◆ **Try it**: After locating "mapM id r with" in the listing below, copy that line and each one after it exactly, ending with the line that has "(** The fold".

◆ **Data under study**:
(* ===== verification/UnidBlock.v ===== *)
(** The wire format of a block of unids: struct Unid_block with serialize() and
    deserialize() (src/spike/benchmark/serializers/unidserial.cpp), and the variadic
    concatenate_byte_arrays (src/spike/concatenate_arrays.cpp), which joins byte
    arrays the same way.

    The host is little-endian, as the source assumes: the bytes of an object are
    [le_bytes], and [std::byteswap] reverses them. *)

From S2P Require Import Prelude Bytes.
Local Open Scope Z_scope.

(** ** Standard library *)

(** [std::byteswap] of an unsigned integer of [n] bytes. *)
Definition byteswap (n : nat) (v : Z) : Z := le_value (rev (le_bytes n v)).

(** [std::bit_cast] of an unsigned integer to an array of its bytes. *)
Definition bit_cast (n : nat) (v : Z) : list Z := le_bytes n v.

(** [std::copy] into an array whose elements may have no value yet: the new position
    of the output iterator. *)
Fixpoint copy (src : list Z) (it : Z) : M (list (option Z)) Z :=
  match src with
  | [] => mret it
  | b :: src' =>
      r ← get;
      r' ← array_set r it (Some b);
      put r';;
      copy src' (it + 1)
  end.

(** [std::memcpy] of [n] bytes at [buf.data() + offset] into an unsigned object. *)
Definition memcpy_from (buf : list Z) (offset n : nat) : Z := le_value (take n (drop offset buf)).

(** ** struct Unid_block *)

Record Unid_block := UnidBlock {
  ip : Z;          (* uint32_t *)
  port : Z;        (* uint16_t *)
  seq : Z;         (* uint32_t *)
  node : Z;        (* uint32_t *)
  first_unid : Z;  (* uint64_t *)
  block_size : Z   (* uint32_t *)
}.

Definition ip_offset : nat := 0.
Definition port_offset : nat := 4.
Definition seq_offset : nat := port_offset + 2.
Definition node_offset : nat := seq_offset + 4.
Definition first_unid_offset : nat := node_offset + 4.
Definition block_size_offset : nat := first_unid_offset + 8.
Definition buf_size : nat := block_size_offset + 4.

(** The members in their types. *)
Definition block_ok (b : Unid_block) : Prop :=
  0 ≤ ip b < 2 ^ 32 ∧ 0 ≤ port b < 2 ^ 16 ∧ 0 ≤ seq b < 2 ^ 32 ∧
  0 ≤ node b < 2 ^ 32 ∧ 0 ≤ first_unid b < 2 ^ 64 ∧ 0 ≤ block_size b < 2 ^ 32.

(** The copies of serialize() into [result]. *)
Definition serialize_into (b : Unid_block) : M (list (option Z)) unit :=
  let ip_no := byteswap 4 (ip b) in
  let port_no := byteswap 2 (port b) in
  let seq_no := byteswap 4 (seq b) in
  let node_no := byteswap 4 (node b) in
  let first_unid_no := byteswap 8 (first_unid b) in
  let block_size_no := byteswap 4 (block_size b) in
  it ← copy (bit_cast 4 ip_no) 0;
  it ← copy (bit_cast 2 port_no) it;
  it ← copy (bit_cast 4 seq_no) it;
  it ← copy (bit_cast 4 node_no) it;
  it ← copy (bit_cast 8 first_unid_no) it;
  _ ← copy (bit_cast 4 block_size_no) it;
  mret tt.

Definition serialize (b : Unid_block) : outcome (list (option Z)) unit :=
  serialize_into b (replicate buf_size None).

Definition size_error : exn :=
  invalid_argument "deserialize() buf_size incorrect for struct Unid_block".

Definition deserialize (buf : list Z) : M Unid_block unit :=
  if negb (Nat.eqb (length buf) buf_size) then throw size_error else
  put (UnidBlock (memcpy_from buf ip_offset 4) (memcpy_from buf port_offset 2)
                 (memcpy_from buf seq_offset 4) (memcpy_from buf node_offset 4)
                 (memcpy_from buf first_unid_offset 8) (memcpy_from buf block_size_offset 4));;
  b ← get;
  put (UnidBlock (byteswap 4 (ip b)) (byteswap 2 (port b)) (byteswap 4 (seq b))
                 (byteswap 4 (node b)) (byteswap 8 (first_unid b)) (byteswap 4 (block_size b))).

(** One round of the benchmark loop: [buf = ub1.serialize(); ub2.deserialize(buf);] *)
Definition round (ub1 : Unid_block) : M Unid_block unit := λ ub2,
  match serialize ub1 with
  | Ok _ r => match mapM id r with
              | Some buf => deserialize buf ub2
              | None => UB (ub_indeterminate 0)
              end
  | Throw e _ => Throw e ub2
  | UB u => UB u
  | OutOfFuel => OutOfFuel
  end.

(** ** concatenate_byte_arrays *)

Definition sum_sizes (arrs : list (list Z)) : nat := foldr (λ a n, length a + n)%nat 0%nat arrs.

(** The fold over the comma operator: copy each array at the running offset. *)
Fixpoint copy_all (arrs : list (list Z)) (offset : Z) : M (list (option Z)) unit :=
  match arrs with
  | [] => mret tt
  | a :: arrs' => _ ← copy a offset; copy_all arrs' (offset + Z.of_nat (length a))
  end.

Definition concatenate_byte_arrays (arrs : list (list Z)) : outcome (list (option Z)) unit :=
  copy_all arrs 0 (replicate (sum_sizes arrs) None).

(** ** Lemmas *)

(** The bytes of an unsigned integer, most significant first. *)
Definition be_bytes (n : nat) (v : Z) : list Z := rev (le_bytes n v).

Lemma be_bytes_length n v : length (be_bytes n v) = n.
Proof. unfold be_bytes. by rewrite length_rev, le_bytes_length. Qed.

Lemma be_bytes_ok n v : Forall byte_ok (be_bytes n v).
Proof. apply Forall_rev, le_bytes_ok. Qed.

Lemma bit_cast_byteswap n v : bit_cast n (byteswap n v) = be_bytes n v.
Proof.
  unfold bit_cast, byteswap. fold (be_bytes n v).
  rewrite <- (be_bytes_length n v) at 1. apply le_bytes_value, be_bytes_ok.
Qed.

Lemma byteswap_be n v : 0 ≤ v < 256 ^ Z.of_nat n → byteswap n (le_value (be_bytes n v)) = v.
Proof.
  intros Hv. unfold byteswap.
  rewrite <- (be_bytes_length n v) at 1. rewrite le_bytes_value by apply be_bytes_ok.
  unfold be_bytes. rewrite rev_involutive. by apply le_value_bytes.
Qed.

(** Big-endian bytes of a swapped load give the bytes loaded. *)
Lemma be_byteswap bs :
  Forall byte_ok bs → be_bytes (length bs) (byteswap (length bs) (le_value bs)) = bs.
Proof.
  intros Hbs. unfold byteswap. rewrite le_bytes_value by done.
  unfold be_bytes. rewrite <- (length_rev bs) at 1.
  rewrite le_bytes_value by (by apply Forall_rev). apply rev_involutive.
Qed.

Lemma copy_run src : ∀ pre mid post it,
  length mid = length src → it = Z.of_nat (length pre) →
  copy src it (pre ++ mid ++ post) =
    Ok (it + Z.of_nat (length src)) (pre ++ (Some <$> src) ++ post).
Proof.
  induction src as [|b src IH]; intros pre mid post it Hlen ->; cbn [copy].
  - destruct mid; [|done]. cbn. by rewrite Z.add_0_r.
  - destruct mid as [|m mid]; [done|]. injection Hlen as Hlen. rewrite get_bind.
    erewrite bind_Ok by (apply array_set_run; rewrite length_app; cbn; lia).
    rewrite Nat2Z.id, insert_app_r_alt, Nat.sub_diag by lia. rewrite bind_run.
    change (put _ _) with (Ok (S := list (option Z)) tt (pre ++ Some b :: mid ++ post)). cbn match.
    rewrite (cons_middle (Some b)), app_assoc, (IH (pre ++ [Some b]) mid post) by
      (rewrite ?length_app; cbn; lia).
    rewrite <- app_assoc. f_equal. cbn [length]. lia.
Qed.

(** Writing the next array of a prefix already written. *)
Lemma copy_next (done src : list Z) n :
  (length src ≤ n)%nat →
  copy src (Z.of_nat (length done)) ((Some <$> done) ++ replicate n None) =
    Ok (Z.of_nat (length (done ++ src)))
       ((Some <$> (done ++ src)) ++ replicate (n - length src) None).
Proof.
  intros Hn. replace n with (length src + (n - length src))%nat at 1 by lia.
  rewrite replicate_add, (copy_run src (Some <$> done)) by
    (rewrite ?length_replicate, ?length_fmap; done).
  rewrite fmap_app, length_app, app_assoc. f_equal. lia.
Qed.

(** The bytes on the wire: every member in network (big-endian) order. *)
Definition wire (b : Unid_block) : list Z :=
  be_bytes 4 (ip b) ++ be_bytes 2 (port b) ++ be_bytes 4 (seq b) ++ be_bytes 4 (node b) ++
  be_bytes 8 (first_unid b) ++ be_bytes 4 (block_size b).

Lemma wire_length b : length (wire b) = buf_size.
Proof. unfold wire. rewrite !length_app, !be_bytes_length. done. Qed.

(** The step of [serialize_into] that appends one member. *)
Lemma copy_member {B} (done : list Z) n k v (f : Z → M (list (option Z)) B) :
  (k ≤ n)%nat →
  (copy (bit_cast k (byteswap k v)) (Z.of_nat (length done)) ≫= f)
    ((Some <$> done) ++ replicate n None) =
  f (Z.of_nat (length (done ++ be_bytes k v)))
    ((Some <$> (done ++ be_bytes k v)) ++ replicate (n - k) None).
Proof.
  intros Hk. apply bind_Ok. pose proof (be_bytes_length k v) as Hl.
  rewrite bit_cast_byteswap. rewrite copy_next by lia. by rewrite Hl.
Qed.

Lemma serialize_wire b : serialize b = Ok tt (Some <$> wire b).
Proof.
  unfold serialize, serialize_into.
  change (replicate buf_size None) with ((Some <$> ([] : list Z)) ++ replicate 26 None).
  change 0 with (Z.of_nat (length ([] : list Z))).
  rewrite copy_member by lia.
  do 5 rewrite copy_member by lia.
  by rewrite ret_run.
Qed.

Lemma slice_middle (pre mid post : list Z) :
  take (length mid) (drop (length pre) (pre ++ mid ++ post)) = mid.
Proof. by rewrite drop_app_length, take_app_length. Qed.

(** Loading a member from the wire and swapping it. *)
Lemma load_member pre post n v :
  0 ≤ v < 256 ^ Z.of_nat n →
  byteswap n (memcpy_from (pre ++ be_bytes n v ++ post) (length pre) n) = v.
Proof.
  intros Hv. unfold memcpy_from.
  rewrite <- (be_bytes_length n v) at 2. rewrite slice_middle. by apply byteswap_be.
Qed.

Lemma deserialize_run buf b0 :
  length buf = buf_size →
  deserialize buf b0 = Ok tt (UnidBlock
    (byteswap 4 (memcpy_from buf 0 4)) (byteswap 2 (memcpy_from buf 4 2))
    (byteswap 4 (memcpy_from buf 6 4)) (byteswap 4 (memcpy_from buf 10 4))
    (byteswap 8 (memcpy_from buf 14 8)) (byteswap 4 (memcpy_from buf 22 4))).
Proof. intros Hl. unfold deserialize. rewrite Hl. done. Qed.

Lemma deserialize_wire b b0 : block_ok b → deserialize (wire b) b0 = Ok tt b.
Proof.
  intros (Hip & Hport & Hseq & Hnode & Hfu & Hbs). rewrite deserialize_run by apply wire_length.
  unfold wire. destruct b as [i p s n f z]. cbn [ip port seq node first_unid block_size] in *.
  pose proof (be_bytes_length 4 i) as L1. pose proof (be_bytes_length 2 p) as L2.
  pose proof (be_bytes_length 4 s) as L3. pose proof (be_bytes_length 4 n) as L4.
  pose proof (be_bytes_length 8 f) as L5.
  set (I := be_bytes 4 i) in *. set (P := be_bytes 2 p) in *. set (Q := be_bytes 4 s) in *.
  set (N := be_bytes 4 n) in *. set (F := be_bytes 8 f) in *.
  f_equal. f_equal.
  - exact (load_member [] _ 4 i Hip).
  - rewrite <- L1. exact (load_member I _ 2 p Hport).
  - replace 6%nat with (length (I ++ P)) by (rewrite length_app; lia).
    rewrite (app_assoc I P). exact (load_member (I ++ P) _ 4 s Hseq).
  - replace 10%nat with (length ((I ++ P) ++ Q)) by (rewrite !length_app; lia).
    rewrite (app_assoc I P), (app_assoc (I ++ P) Q). exact (load_member _ _ 4 n Hnode).
  - replace 14%nat with (length (((I ++ P) ++ Q) ++ N)) by (rewrite !length_app; lia).
    rewrite (app_assoc I P), (app_assoc (I ++ P) Q), (app_assoc ((I ++ P) ++ Q) N).
    exact (load_member _ _ 8 f Hfu).
  - replace 22%nat with (length ((((I ++ P) ++ Q) ++ N) ++ F)) by (rewrite !length_app; lia).
    rewrite (app_assoc I P), (app_assoc (I ++ P) Q), (app_assoc ((I ++ P) ++ Q) N),
      (app_assoc (((I ++ P) ++ Q) ++ N) F).
    rewrite <- (app_nil_r (be_bytes 4 z)). exact (load_member _ [] 4 z Hbs).
Qed.

(** Every buffer of the right size is the wire form of the block read from it. *)
Lemma wire_deserialized buf :
  Forall byte_ok buf → length buf = buf_size →
  wire (UnidBlock
    (byteswap 4 (memcpy_from buf 0 4)) (byteswap 2 (memcpy_from buf 4 2))
    (byteswap 4 (memcpy_from buf 6 4)) (byteswap 4 (memcpy_from buf 10 4))
    (byteswap 8 (memcpy_from buf 14 8)) (byteswap 4 (memcpy_from buf 22 4))) = buf.
Proof.
  intros Hok Hlen. unfold buf_size in Hlen. cbn in Hlen.
  do 26 (destruct buf as [|? buf]; [done|]). destruct buf; [|done].
  repeat (apply Forall_cons in Hok as [? Hok]). unfold wire, memcpy_from.
  cbn [ip port seq node first_unid block_size take drop].
  repeat match goal with
  | |- context [be_bytes ?n (byteswap ?n (le_value ?l))] =>
      let E := fresh in
      assert (be_bytes n (byteswap n (le_value l)) = l) as E
        by (apply (be_byteswap l); repeat (apply Forall_cons_2; [assumption|]);
            apply Forall_nil_2);
      rewrite E; clear E
  end. done.
Qed.

Lemma byteswap_range n v : 0 ≤ byteswap n v < 256 ^ Z.of_nat n.
Proof.
  unfold byteswap. pose proof (le_value_range (rev (le_bytes n v)) ltac:(apply Forall_rev, le_bytes_ok)) as Hr.
  by rewrite length_rev, le_bytes_length in Hr.
Qed.

Lemma round_run b b0 : block_ok b → round b b0 = Ok tt b.
Proof.
  intros Hb. unfold round. rewrite serialize_wire.
  assert (mapM id (Some <$> wire b) = Some (wire b)) as ->.
  { apply mapM_Some. induction (wire b); constructor; done. }
  by apply deserialize_wire.
Qed.

(** ** Properties *)

(** C25: [serialize] writes every byte of its 26-byte result, and the result is the
    six members one after the other without padding, each in network order: the most
    significant byte first (the comment above the function calls that order
    little-endian). *)
Theorem serialize_network_order b :
  serialize b = Ok tt (Some <$>
    (be_bytes 4 (ip b) ++ be_bytes 2 (port b) ++ be_bytes 4 (seq b) ++ be_bytes 4 (node b) ++
     be_bytes 8 (first_unid b) ++ be_bytes 4 (block_size b))) ∧
  length (be_bytes 4 (ip b) ++ be_bytes 2 (port b) ++ be_bytes 4 (seq b) ++ be_bytes 4 (node b) ++
     be_bytes 8 (first_unid b) ++ be_bytes 4 (block_size b)) = 26%nat.
Proof. split; [apply serialize_wire|apply (wire_length b)]. Qed.

(** C24: a block that is serialized and read back into any block gives the same
    block, and every 26-byte buffer is the serialization of the block read from it;
    a buffer of any other length is refused and leaves the block as it was. *)
Theorem serialize_deserialize_roundtrip :
  (∀ b b0, block_ok b →
     ∃ buf, serialize b = Ok tt (Some <$> buf) ∧ deserialize buf b0 = Ok tt b ∧
            round b b0 = Ok tt b) ∧
  (∀ buf b0, Forall byte_ok buf → length buf = buf_size →
     ∃ b, deserialize buf b0 = Ok tt b ∧ serialize b = Ok tt (Some <$> buf)) ∧
  (∀ buf b0, length buf ≠ buf_size → deserialize buf b0 = Throw size_error b0).
Proof.
  split_and!.
  - intros b b0 Hb. exists (wire b). rewrite serialize_wire, deserialize_wire by done.
    split_and!; [done|done|by apply round_run].
  - intros buf b0 Hok Hlen. eexists. split; [by apply deserialize_run|].
    rewrite serialize_wire. f_equal. f_equal. by apply wire_deserialized.
  - intros buf b0 Hlen. unfold deserialize.
    by rewrite (proj2 (Nat.eqb_neq _ _) Hlen).
Qed.

(** [concatenate_byte_arrays] fills its result completely with its arguments, in
    order: every copy stays inside the result. *)
Theorem concatenate_byte_arrays_correct arrs :
  concatenate_byte_arrays arrs = Ok tt (Some <$> concat arrs).
Proof.
  unfold concatenate_byte_arrays.
  assert (∀ done, copy_all arrs (Z.of_nat (length done))
            ((Some <$> done) ++ replicate (sum_sizes arrs) None) =
          Ok tt (Some <$> (done ++ concat arrs))) as Hall.
  { induction arrs as [|a arrs IH]; intros done; cbn [copy_all sum_sizes foldr concat].
    - by rewrite app_nil_r, app_nil_r.
    - fold (sum_sizes arrs). erewrite bind_Ok by (apply copy_next; lia).
      replace (length a + sum_sizes arrs - length a)%nat with (sum_sizes arrs) by lia.
      rewrite <- Nat2Z.inj_add, <- length_app, IH. by rewrite <- app_assoc. }
  exact (Hall []).
Qed.

(** The block of the benchmark's main(). *)
Definition ub1 : Unid_block := UnidBlock 3232235521 44444 1234 4321 9876 6789.

Lemma serialize_deserialize_roundtrip_witness :
  ∃ buf, serialize ub1 = Ok tt (Some <$> buf) ∧
         deserialize buf (UnidBlock 0 0 0 0 0 0) = Ok tt ub1.
Proof.
  destruct serialize_deserialize_roundtrip as [Hrt _].
  destruct (Hrt ub1 (UnidBlock 0 0 0 0 0 0)) as (buf & Hs & Hd & _).
  - unfold block_ok. cbn. lia.
  - exists buf. split; [exact Hs|exact Hd].
Defined.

◆ **Exercise result**:
  | Ok _ r => match mapM id r with
              | Some buf => deserialize buf ub2
              | None => UB (ub_indeterminate 0)
              end
  | Throw e _ => Throw e ub2
  | UB u => UB u
  | OutOfFuel => OutOfFuel
  end.

(** ** concatenate_byte_arrays *)

Definition sum_sizes (arrs : list (list Z)) : nat := foldr (λ a n, length a + n)%nat 0%nat arrs.

(** The fold over the comma operator: copy each array at the running offset. *)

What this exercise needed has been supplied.